Posture is everything !

28 12 2010

Exercise is done best with good posture and when you train your posture properly it affects everything else that you do. This means that the right exercise can equal fewer backaches and injuries caused by chronic poor posture!
If you have chronic poor posture, over time that position causes muscular tightness and weakness which can eventually lead to back and joint pain. The good news is that you can often correct posture through Strength Training!

Your core includes all the muscles in your torso and pelvis. These muscles stabilize every movement that you do.
Not only that, but your core muscles work together as a unit. If you have ever had a sore back, abs, or groin muscles you understand how those muscles work in every action that you do.

It is not enough to simply do abdominal exercises to have a strong core. You can have tight abdominals and still have a weak low back or rounded shoulders, which contributes to postural imbalance.

 

Bad posture can manifest itself in a variety of ways. Some of the more common signs of incorrect postural alignment include the following:

  •  Protruding abdomen
  •  Hyper extended knees
  •  Rounded or uneven shoulders
  •  Curved spine
  •  Sunken chest
  •  Unusually flat back
  •  Swayed back
  •  Uneven hips
  •  Neck craned too far forward
  •  Chin thrust out

Bad posture may contribute to:

  •   Limited flexibility and range of motion
  •   Loss of vital lung capacity
  •   Distorted skeletal alignment
  •   Headaches
  •   Joint stiffness and pain
  •   Jaw pain
  •   Reduction of blood and oxygen to the brain
  •   Muscular tension
  •   Wear and tear on connective tissue
  •   Predisposition to injury

Here are some posture tips for common activities:

Walking:

 Avoid locking your knees as you walk.

 Spring up lightly with each step.

 Try and keep the pelvis level with each step.

 Relax your arms, letting them swing straight ahead.

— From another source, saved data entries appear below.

(** * Golden Copy Manager: the history store, the clipboard watcher, the
      history loader, the search-box validator and the Windows hotkey
      listener of [Golden_Copy_Manager.py], embedded as Rocq functions.

    Conventions of the embedding.
    - A Python [str] is a [string]; its characters stand for code points
      below 256, and [length] is Python's [len].
    - [time.time()] is an argument [now]; timestamps are exact rationals.
    - A history entry is the four-key dict the program builds at each of its
      three construction sites, as a record.
    - [self.history] is threaded through the functions as a [list entry];
      the Tk widgets ([_refresh_list]) and the file written by
      [_auto_save_history] are outside the model. *)

From Stdlib Require Import QArith Ascii.
From stdpp Require Import base list strings pretty gmap sorting.

Set Warnings "-register-all".

(** ** Python built-ins used by the program *)

(** [str.isspace] on the code points below 256. *)
Definition isspace (c : ascii) : bool :=
  let n := nat_of_ascii c in
  (Nat.leb 9 n && Nat.leb n 13) || (Nat.leb 28 n && Nat.leb n 32)
  || Nat.eqb n 133 || Nat.eqb n 160.

Fixpoint lstrip (s : string) : string :=
  match s with
  | EmptyString => EmptyString
  | String c s' => if isspace c then lstrip s' else s
  end.

Fixpoint rstrip (s : string) : string :=
  match s with
  | EmptyString => EmptyString
  | String c s' =>
      match rstrip s' with
      | EmptyString => if isspace c then EmptyString else String c EmptyString
      | r => String c r
      end
  end.

(** [s.strip()] *)
Definition strip (s : string) : string := rstrip (lstrip s).

(** [list.insert(i, x)] for [0 <= i]: past the end it appends. *)
Definition py_insert {A} (i : nat) (x : A) (l : list A) : list A :=
  take i l ++ x :: drop i l.

(** What [json.load] returns.  A dict is its items in insertion order
    (keys distinct); numbers are finite and within the range of a float. *)
Inductive json :=
| JNull
| JBool (b : bool)
| JNum (n : Q)
| JStr (s : string)
| JList (l : list json)
| JDict (items : list (string * json)).

(** [d.get(k)]: [None] when the key is absent. *)
Fixpoint dict_get (k : string) (d : list (string * json)) : option json :=
  match d with
  | [] => None
  | (k', v) :: d' => if bool_decide (k' = k) then Some v else dict_get k d'
  end.

(** [bool(v)] *)
Definition py_bool (v : json) : bool :=
  match v with
  | JNull => false
  | JBool b => b
  | JNum n => negb (Qeq_bool n 0)
  | JStr s => bool_decide (s ≠ "")
  | JList l => bool_decide (l ≠ [])
  | JDict d => bool_decide (d ≠ [])
  end.

(** ** History store *)

Record entry := Entry { text : string; fold : string; ts : Q; pinned : bool }.

Definition MAX_ITEMS : nat := 50.

Definition _trim_history (history : list entry) : list entry :=
  let pinned_ := filter (λ h, pinned h) history in
  let unpinned := filter (λ h, ¬ pinned h) history in
  let unpinned :=
    if decide (MAX_ITEMS < length unpinned) then take MAX_ITEMS unpinned
    else unpinned in
  pinned_ ++ unpinned.

(** The built-ins whose tables are not part of the program: Unicode case
    folding, the [repr] of numbers and containers, and the float parser. *)
Class PyBuiltins := {
  casefold : string → string;
  repr_other : json → string;
  float_of_str : string → option Q
}.

Section Program.
Context `{PyBuiltins}.

(** [str(v)] *)
Definition py_str (v : json) : string :=
  match v with
  | JStr s => s
  | JNull => "None"
  | JBool true => "True"
  | JBool false => "False"
  | _ => repr_other v
  end.

(** [float(v)]; [None] is a raised [TypeError] or [ValueError]. *)
Definition py_float (v : json) : option Q :=
  match v with
  | JNum n => Some n
  | JBool b => Some (if b then 1 else 0)%Q
  | JStr s => float_of_str s
  | _ => None
  end.

Definition _add_to_history (now : Q) (item : string) (history : list entry)
  : list entry :=
  let '(pinned_, history) :=
    match list_find (λ h, text h = item) history with
    | Some (i, h) => (pinned h, delete i history)
    | None => (false, history)
    end in
  let entry := Entry item (casefold item) now pinned_ in
  let history :=
    if pinned_ then py_insert 0 entry history
    else
      let pinned_count := length (filter (λ h, pinned h) history) in
      py_insert pinned_count entry history in
  _trim_history history.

Standing at a table or sink:

 Bend one knee, placing the foot up on a box to relieve stress on the lower back.

Sitting:

  •  Adjust the seat to fit your body’s size and shape. The seat should provide support and comfort.
  •  The seat should be lightly padded, providing firm back support.
  •  The seat back rest should arch forward and support the lower back’s natural curve. Use a pillow if this is not the case.
  •  Match the seat height to the desk or counter height.
  •  Your thighs should be parallel to the floor.
  •  Your knees should be slightly higher than hip level.
  •  Keep your feet on the floor.
  •  Your elbows should be at desktop or counter height.
  •  When sitting for extended periods, get up and move around every fifteen minutes or so.
  •  Keep your back upright and avoid forward lean of the neck and head.

Lifting:

  •  Lifting should be done by bending at the knees, keeping the back in an upright position.

Reaching:

  • Avoid reaching for objects when you are bent forward or the trunk is hyper extended.

Carrying objects:

  •  Keep the object as close to the body as you can to prevent back strain.
  •   If you carry a bag or case on one side or shoulder, regularly shift the object from side to side to ease stress and avoid muscular imbalance.
  •  If possible, carry objects at shoulder level or on the shoulder (“waiter style”) to keep the center of weight over the center of your body.

Driving:

  •  Adjust the seat to fit your body. Use a pillow or pad if the seat is not adjustable.
  •  Avoid discomfort by moving the seat forward so that your knees are slightly flexed.
  •  Relax those muscles that are not involved in driving control. Avoid tensing the shoulders, neck and back.
  •  Take frequent rest breaks during long drives.

Talking on the telephone:

  •  Avoid bending the head and neck to one side while talking on the phone.

Choosing footwear:

  •  Avoid excessive use of high heels. They can place too much weight on the front of the foot, while forcing the back and pelvis to overcompensate.
  •  Avoid excessive use of stiff, hard-soled shoes or sandals with flat bottoms.
  •  Choose shoes that match the exact size and width of your feet.
  •  Select footwear that has ample cushioning and support.

Activity choices:

  •  Avoid activities that are associated with previous episodes of lower back pain.
  •  Always warm-up and cool-down before and after all activities.
  •  Use proper techniques associated with each activity while remaining aware of postural positioning.




Importance of Stretching

23 12 2010

With age the muscles tighten and the range of motion in the joints can be minimized. This can become an obstacle for an active lifestyle and even make day-to-day, normal motions difficult. Tasks that used to be simple, such as zipping up a dress or reaching for a can off of the top shelf, now become extremely challenging. A regular stretching program can help lengthen your muscles and make daily living activities easier.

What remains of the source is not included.